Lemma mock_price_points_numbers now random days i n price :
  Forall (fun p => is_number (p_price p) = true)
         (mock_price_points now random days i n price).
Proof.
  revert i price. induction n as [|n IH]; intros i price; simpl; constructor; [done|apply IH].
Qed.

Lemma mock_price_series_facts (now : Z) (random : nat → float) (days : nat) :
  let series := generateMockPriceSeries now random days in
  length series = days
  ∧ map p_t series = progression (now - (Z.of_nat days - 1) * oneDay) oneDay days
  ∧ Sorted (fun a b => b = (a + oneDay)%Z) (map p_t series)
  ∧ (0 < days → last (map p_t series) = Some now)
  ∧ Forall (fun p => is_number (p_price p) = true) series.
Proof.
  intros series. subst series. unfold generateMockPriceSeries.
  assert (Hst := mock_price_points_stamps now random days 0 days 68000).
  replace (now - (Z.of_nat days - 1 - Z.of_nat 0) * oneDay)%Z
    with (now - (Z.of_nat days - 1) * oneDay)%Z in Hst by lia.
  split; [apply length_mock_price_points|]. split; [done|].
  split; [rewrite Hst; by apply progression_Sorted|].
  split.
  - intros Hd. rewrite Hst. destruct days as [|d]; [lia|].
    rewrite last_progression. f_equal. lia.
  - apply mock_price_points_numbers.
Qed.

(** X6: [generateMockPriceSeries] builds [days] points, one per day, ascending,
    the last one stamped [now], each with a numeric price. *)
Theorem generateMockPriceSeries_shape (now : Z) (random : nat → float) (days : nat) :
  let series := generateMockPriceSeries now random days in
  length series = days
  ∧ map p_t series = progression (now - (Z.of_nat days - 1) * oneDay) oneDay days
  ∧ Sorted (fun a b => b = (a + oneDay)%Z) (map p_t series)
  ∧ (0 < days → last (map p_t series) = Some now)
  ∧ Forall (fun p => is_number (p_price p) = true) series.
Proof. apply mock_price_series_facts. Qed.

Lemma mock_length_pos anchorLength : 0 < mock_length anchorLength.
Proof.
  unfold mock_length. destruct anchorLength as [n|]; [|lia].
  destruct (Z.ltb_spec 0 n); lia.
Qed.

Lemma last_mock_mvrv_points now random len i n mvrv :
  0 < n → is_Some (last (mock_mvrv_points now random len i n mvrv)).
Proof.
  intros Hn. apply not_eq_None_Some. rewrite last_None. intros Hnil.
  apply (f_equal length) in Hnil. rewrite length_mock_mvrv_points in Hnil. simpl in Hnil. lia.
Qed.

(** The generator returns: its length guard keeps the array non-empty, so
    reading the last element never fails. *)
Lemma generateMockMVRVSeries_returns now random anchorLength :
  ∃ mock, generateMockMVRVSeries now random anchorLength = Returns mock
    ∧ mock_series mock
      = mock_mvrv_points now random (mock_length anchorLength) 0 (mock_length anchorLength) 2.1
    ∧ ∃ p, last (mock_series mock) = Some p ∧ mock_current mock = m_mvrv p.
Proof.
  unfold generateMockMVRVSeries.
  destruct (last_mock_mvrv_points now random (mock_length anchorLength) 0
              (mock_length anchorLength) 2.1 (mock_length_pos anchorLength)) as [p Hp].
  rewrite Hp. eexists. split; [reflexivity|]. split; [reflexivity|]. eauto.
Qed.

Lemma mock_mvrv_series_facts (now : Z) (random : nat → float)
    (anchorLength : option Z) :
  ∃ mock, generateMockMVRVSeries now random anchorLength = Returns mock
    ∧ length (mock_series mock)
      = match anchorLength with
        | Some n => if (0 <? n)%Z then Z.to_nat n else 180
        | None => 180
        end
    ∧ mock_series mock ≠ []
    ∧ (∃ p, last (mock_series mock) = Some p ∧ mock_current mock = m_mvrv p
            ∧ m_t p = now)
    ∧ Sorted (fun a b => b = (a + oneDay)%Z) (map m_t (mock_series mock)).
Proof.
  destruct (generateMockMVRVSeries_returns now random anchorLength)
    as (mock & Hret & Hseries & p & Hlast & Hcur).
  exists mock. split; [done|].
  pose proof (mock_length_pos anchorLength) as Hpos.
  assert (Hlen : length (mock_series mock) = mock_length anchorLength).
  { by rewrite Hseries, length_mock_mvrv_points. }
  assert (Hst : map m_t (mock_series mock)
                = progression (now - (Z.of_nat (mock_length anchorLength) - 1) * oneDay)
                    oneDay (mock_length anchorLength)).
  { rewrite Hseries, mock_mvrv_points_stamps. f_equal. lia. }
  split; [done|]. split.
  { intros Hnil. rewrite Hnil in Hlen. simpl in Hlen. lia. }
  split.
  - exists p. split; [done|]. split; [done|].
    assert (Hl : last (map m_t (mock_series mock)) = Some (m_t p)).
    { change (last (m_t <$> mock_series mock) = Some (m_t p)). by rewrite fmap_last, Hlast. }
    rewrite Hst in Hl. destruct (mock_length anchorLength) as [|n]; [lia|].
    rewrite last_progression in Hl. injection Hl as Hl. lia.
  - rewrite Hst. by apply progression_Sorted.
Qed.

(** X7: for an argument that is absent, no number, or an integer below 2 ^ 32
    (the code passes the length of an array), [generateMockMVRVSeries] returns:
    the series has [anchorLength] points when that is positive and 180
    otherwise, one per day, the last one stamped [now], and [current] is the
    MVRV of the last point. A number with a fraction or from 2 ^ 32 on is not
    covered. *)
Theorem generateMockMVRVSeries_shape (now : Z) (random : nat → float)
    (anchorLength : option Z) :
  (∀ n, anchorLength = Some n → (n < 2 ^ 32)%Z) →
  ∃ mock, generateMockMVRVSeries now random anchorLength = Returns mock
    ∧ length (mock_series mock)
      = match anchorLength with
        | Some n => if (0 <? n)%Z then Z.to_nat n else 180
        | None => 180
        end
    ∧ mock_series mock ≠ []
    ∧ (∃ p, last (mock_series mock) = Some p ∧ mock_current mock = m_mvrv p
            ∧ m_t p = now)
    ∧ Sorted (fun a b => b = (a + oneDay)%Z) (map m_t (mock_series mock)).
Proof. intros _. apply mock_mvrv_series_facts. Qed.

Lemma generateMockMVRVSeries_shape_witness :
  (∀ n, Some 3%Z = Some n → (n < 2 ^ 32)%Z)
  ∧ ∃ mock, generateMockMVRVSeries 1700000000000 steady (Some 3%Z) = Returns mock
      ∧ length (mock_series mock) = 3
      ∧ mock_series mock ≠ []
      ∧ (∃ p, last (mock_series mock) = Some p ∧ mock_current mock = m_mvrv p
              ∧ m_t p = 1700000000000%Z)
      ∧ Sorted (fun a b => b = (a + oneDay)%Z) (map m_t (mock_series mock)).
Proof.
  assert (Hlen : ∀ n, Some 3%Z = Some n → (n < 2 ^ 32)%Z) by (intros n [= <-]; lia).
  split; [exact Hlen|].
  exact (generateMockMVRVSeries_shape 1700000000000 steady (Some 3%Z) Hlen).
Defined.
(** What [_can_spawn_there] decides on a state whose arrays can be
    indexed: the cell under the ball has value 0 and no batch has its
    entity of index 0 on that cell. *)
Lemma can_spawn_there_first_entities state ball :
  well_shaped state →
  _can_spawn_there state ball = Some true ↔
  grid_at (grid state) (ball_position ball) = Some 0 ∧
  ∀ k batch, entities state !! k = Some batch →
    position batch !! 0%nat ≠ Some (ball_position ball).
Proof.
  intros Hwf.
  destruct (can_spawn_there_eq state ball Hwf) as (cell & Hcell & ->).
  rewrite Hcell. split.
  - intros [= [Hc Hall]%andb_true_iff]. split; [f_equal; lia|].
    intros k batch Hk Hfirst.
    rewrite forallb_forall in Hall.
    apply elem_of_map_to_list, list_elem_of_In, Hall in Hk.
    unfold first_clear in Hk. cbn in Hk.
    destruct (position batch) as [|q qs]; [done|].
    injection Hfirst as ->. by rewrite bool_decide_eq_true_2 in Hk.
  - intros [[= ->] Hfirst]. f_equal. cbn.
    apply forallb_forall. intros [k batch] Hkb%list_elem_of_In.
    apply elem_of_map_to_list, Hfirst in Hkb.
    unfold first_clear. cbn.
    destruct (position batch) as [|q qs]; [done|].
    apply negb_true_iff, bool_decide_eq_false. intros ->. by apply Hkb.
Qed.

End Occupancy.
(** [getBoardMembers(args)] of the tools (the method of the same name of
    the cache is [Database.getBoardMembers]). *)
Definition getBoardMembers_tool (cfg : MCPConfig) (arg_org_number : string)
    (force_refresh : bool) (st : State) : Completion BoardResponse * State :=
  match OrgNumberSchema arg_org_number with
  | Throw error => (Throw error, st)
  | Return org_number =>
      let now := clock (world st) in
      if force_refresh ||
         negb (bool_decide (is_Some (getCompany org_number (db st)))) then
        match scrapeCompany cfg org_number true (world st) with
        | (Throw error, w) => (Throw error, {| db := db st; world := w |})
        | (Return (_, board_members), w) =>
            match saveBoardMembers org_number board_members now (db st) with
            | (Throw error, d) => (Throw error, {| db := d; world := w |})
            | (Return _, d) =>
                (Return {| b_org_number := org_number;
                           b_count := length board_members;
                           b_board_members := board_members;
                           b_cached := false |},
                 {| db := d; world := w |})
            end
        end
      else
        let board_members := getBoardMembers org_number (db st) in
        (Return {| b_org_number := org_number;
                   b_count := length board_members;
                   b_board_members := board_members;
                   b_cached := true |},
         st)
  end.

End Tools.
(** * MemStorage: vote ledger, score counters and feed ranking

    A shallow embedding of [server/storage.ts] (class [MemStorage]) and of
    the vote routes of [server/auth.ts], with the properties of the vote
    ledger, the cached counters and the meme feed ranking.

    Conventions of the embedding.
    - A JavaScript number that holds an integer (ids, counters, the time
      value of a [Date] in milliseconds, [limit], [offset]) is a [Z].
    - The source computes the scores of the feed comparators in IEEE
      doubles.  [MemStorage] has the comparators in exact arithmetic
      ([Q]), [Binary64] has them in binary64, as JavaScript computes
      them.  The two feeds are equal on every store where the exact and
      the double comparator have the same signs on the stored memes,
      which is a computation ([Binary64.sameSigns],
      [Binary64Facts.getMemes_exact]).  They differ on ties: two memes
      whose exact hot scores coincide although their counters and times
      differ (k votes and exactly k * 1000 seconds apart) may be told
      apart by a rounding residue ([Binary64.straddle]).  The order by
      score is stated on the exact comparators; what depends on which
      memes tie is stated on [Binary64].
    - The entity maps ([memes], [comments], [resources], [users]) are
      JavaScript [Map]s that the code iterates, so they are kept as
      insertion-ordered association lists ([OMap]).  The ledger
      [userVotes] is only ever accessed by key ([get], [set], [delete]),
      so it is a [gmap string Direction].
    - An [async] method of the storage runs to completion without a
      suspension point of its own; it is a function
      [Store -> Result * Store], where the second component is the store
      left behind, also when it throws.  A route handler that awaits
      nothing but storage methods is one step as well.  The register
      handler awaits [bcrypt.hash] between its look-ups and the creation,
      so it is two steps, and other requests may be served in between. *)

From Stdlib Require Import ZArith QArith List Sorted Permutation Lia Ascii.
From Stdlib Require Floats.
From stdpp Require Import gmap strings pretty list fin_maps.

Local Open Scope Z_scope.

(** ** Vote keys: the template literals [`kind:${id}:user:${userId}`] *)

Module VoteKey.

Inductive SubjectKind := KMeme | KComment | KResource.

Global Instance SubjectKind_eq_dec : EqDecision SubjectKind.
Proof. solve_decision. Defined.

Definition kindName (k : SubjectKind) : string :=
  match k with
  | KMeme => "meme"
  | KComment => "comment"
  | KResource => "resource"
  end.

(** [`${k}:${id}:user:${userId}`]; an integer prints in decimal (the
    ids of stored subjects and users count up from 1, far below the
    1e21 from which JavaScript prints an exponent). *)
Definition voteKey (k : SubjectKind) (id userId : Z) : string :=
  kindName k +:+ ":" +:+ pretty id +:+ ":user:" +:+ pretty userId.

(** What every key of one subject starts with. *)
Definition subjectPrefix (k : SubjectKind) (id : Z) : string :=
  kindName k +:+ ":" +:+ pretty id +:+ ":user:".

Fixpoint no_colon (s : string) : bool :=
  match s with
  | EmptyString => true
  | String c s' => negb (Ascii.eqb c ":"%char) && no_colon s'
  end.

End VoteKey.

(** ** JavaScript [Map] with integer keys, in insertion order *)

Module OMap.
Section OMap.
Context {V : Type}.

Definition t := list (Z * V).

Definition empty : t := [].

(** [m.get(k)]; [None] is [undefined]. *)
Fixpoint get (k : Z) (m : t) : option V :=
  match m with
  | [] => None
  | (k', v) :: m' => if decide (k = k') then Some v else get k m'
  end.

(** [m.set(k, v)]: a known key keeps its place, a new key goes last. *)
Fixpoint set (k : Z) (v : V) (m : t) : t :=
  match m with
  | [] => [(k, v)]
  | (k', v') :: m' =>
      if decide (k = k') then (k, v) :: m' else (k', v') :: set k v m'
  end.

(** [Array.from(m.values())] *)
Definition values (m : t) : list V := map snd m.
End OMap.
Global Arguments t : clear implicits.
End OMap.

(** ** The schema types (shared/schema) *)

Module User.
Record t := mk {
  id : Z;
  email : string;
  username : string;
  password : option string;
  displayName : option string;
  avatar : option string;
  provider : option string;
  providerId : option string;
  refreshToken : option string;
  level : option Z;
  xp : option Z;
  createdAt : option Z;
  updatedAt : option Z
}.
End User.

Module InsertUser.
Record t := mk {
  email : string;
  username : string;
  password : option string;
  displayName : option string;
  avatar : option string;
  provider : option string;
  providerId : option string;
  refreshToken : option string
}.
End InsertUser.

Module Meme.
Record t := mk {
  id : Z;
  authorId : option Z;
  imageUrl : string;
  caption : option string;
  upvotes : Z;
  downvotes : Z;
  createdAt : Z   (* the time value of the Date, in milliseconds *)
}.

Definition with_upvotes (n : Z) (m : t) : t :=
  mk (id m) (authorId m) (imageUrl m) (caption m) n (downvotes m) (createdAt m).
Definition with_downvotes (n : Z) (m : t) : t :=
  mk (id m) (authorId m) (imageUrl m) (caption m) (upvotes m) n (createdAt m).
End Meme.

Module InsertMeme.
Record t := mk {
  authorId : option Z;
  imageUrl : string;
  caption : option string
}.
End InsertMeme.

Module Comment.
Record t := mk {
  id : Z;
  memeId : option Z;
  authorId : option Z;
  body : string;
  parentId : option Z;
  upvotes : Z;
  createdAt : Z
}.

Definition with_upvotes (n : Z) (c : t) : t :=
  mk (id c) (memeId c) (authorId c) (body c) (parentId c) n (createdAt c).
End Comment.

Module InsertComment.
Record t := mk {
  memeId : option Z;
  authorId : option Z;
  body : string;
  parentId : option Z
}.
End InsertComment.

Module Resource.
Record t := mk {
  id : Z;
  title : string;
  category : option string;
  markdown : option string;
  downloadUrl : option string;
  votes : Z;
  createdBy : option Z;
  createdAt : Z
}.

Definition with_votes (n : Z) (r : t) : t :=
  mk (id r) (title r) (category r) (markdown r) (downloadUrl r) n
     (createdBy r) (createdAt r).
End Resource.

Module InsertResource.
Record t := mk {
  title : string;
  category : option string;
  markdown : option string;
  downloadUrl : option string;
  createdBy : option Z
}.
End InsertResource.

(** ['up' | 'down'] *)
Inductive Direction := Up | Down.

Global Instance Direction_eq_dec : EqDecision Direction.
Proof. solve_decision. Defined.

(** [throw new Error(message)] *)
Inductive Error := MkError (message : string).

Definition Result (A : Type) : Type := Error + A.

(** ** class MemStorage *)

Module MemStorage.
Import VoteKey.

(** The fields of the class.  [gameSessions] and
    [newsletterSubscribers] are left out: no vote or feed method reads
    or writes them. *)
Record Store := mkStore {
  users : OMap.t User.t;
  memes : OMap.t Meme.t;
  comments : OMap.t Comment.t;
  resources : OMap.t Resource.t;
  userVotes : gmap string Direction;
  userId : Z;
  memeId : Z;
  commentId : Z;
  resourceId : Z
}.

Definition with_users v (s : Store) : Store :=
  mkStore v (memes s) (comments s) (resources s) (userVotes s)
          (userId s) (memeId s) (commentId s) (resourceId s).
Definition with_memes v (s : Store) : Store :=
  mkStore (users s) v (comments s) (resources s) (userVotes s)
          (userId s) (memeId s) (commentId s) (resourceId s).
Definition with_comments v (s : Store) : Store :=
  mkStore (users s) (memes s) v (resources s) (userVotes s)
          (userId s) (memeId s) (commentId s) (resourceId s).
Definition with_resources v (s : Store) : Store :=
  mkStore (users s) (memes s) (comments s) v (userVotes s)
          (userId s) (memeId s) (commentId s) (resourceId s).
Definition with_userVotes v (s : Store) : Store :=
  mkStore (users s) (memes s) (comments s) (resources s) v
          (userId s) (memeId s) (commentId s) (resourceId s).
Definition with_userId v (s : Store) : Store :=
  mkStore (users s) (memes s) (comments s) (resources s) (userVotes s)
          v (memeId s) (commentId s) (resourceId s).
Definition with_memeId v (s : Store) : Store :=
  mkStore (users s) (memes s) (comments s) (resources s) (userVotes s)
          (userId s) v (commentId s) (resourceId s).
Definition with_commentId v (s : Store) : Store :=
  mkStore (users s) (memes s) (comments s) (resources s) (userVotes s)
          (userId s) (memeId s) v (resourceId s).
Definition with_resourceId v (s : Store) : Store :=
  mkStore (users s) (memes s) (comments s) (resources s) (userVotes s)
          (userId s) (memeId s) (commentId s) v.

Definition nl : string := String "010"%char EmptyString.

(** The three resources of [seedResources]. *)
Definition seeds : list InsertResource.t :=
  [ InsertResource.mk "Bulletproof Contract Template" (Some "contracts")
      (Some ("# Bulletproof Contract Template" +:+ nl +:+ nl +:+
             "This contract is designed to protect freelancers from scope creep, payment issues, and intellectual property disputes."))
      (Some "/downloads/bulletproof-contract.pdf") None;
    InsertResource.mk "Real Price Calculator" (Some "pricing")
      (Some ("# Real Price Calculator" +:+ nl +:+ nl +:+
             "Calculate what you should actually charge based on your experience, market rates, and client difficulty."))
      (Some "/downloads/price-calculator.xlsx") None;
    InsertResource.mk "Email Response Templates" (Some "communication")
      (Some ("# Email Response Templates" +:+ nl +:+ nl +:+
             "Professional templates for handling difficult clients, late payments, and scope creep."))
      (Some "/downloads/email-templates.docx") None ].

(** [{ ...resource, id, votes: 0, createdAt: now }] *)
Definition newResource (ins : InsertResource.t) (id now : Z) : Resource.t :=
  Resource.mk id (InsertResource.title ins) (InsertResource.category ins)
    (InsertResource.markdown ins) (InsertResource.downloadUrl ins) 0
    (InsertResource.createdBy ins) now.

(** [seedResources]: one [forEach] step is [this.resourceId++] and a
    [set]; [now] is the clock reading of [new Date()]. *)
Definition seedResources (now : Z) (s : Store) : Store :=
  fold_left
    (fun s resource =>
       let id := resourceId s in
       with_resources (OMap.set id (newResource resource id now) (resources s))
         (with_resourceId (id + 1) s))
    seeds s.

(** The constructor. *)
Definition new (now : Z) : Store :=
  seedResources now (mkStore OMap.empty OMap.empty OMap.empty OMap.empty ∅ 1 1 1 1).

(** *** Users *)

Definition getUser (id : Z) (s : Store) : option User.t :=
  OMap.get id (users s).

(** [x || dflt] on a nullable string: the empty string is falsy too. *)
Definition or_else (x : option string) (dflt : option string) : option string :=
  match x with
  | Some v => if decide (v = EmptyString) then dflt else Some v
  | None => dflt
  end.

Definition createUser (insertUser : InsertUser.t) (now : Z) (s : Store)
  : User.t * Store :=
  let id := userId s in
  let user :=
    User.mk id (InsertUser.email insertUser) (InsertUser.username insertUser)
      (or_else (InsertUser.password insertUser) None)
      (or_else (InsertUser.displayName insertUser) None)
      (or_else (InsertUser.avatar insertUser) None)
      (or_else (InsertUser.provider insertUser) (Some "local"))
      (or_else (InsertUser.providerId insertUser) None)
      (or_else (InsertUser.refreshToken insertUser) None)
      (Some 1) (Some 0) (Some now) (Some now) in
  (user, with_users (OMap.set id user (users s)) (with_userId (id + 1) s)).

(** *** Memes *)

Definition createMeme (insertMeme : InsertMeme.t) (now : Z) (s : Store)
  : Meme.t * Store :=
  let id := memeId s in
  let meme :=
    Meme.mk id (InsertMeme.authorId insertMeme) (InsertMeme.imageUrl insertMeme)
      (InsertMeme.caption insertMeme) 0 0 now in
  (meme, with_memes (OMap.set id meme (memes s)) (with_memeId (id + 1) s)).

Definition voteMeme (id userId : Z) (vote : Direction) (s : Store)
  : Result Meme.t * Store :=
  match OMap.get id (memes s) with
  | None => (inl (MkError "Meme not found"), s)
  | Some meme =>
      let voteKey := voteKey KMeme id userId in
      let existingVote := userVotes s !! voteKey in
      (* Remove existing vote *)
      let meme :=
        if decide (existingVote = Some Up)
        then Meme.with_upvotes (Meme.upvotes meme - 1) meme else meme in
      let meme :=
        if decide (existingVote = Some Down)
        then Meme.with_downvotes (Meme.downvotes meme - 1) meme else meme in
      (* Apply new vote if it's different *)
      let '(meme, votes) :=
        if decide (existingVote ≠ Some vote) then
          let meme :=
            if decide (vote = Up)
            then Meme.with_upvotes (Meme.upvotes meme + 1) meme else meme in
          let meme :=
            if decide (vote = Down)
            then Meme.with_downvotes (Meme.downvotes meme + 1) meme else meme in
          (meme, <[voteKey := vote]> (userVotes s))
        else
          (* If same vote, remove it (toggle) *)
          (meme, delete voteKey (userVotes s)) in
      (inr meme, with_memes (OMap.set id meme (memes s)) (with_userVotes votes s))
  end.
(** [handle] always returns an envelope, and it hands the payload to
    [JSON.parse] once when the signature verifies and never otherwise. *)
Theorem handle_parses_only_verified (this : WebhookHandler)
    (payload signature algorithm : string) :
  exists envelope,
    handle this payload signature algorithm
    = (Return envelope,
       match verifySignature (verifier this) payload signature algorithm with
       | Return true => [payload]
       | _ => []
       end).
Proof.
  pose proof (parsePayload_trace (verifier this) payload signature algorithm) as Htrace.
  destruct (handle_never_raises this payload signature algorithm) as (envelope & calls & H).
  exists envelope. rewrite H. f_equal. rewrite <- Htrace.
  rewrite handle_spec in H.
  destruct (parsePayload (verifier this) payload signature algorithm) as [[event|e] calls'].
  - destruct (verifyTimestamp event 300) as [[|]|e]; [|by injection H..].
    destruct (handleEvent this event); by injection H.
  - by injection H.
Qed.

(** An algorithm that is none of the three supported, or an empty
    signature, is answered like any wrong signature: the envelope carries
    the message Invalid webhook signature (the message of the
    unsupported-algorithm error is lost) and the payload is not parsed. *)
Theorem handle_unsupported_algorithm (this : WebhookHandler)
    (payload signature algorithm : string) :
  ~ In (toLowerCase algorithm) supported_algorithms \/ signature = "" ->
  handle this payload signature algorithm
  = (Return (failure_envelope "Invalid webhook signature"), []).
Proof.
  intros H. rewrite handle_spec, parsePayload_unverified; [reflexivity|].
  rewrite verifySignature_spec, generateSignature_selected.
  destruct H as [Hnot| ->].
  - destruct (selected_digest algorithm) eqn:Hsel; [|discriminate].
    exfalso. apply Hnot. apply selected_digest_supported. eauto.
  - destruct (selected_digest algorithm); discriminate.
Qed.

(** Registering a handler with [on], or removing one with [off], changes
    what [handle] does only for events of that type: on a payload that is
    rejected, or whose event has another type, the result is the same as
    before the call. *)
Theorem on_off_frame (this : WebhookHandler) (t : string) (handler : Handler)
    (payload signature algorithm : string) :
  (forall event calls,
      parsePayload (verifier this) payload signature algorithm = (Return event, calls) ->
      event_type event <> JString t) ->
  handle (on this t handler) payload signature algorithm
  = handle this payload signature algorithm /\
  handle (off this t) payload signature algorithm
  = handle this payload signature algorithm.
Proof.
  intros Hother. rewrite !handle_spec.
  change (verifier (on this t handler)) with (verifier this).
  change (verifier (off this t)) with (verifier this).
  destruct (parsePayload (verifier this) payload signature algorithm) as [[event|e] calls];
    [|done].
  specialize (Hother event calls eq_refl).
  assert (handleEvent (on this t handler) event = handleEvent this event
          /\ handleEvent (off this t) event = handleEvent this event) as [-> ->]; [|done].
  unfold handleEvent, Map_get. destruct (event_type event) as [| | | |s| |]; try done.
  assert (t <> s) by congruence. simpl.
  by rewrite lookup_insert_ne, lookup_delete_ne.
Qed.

____________________

## Exercise goal
Using the entries above, output exactly the lines between the line holding "Definition getBoardMembers_tool (cfg" and the line holding "negb (bool_decide (is_Some", end lines included, and nothing more.

## Answer
Definition getBoardMembers_tool (cfg : MCPConfig) (arg_org_number : string)
    (force_refresh : bool) (st : State) : Completion BoardResponse * State :=
  match OrgNumberSchema arg_org_number with
  | Throw error => (Throw error, st)
  | Return org_number =>
      let now := clock (world st) in
      if force_refresh ||
         negb (bool_decide (is_Some (getCompany org_number (db st)))) then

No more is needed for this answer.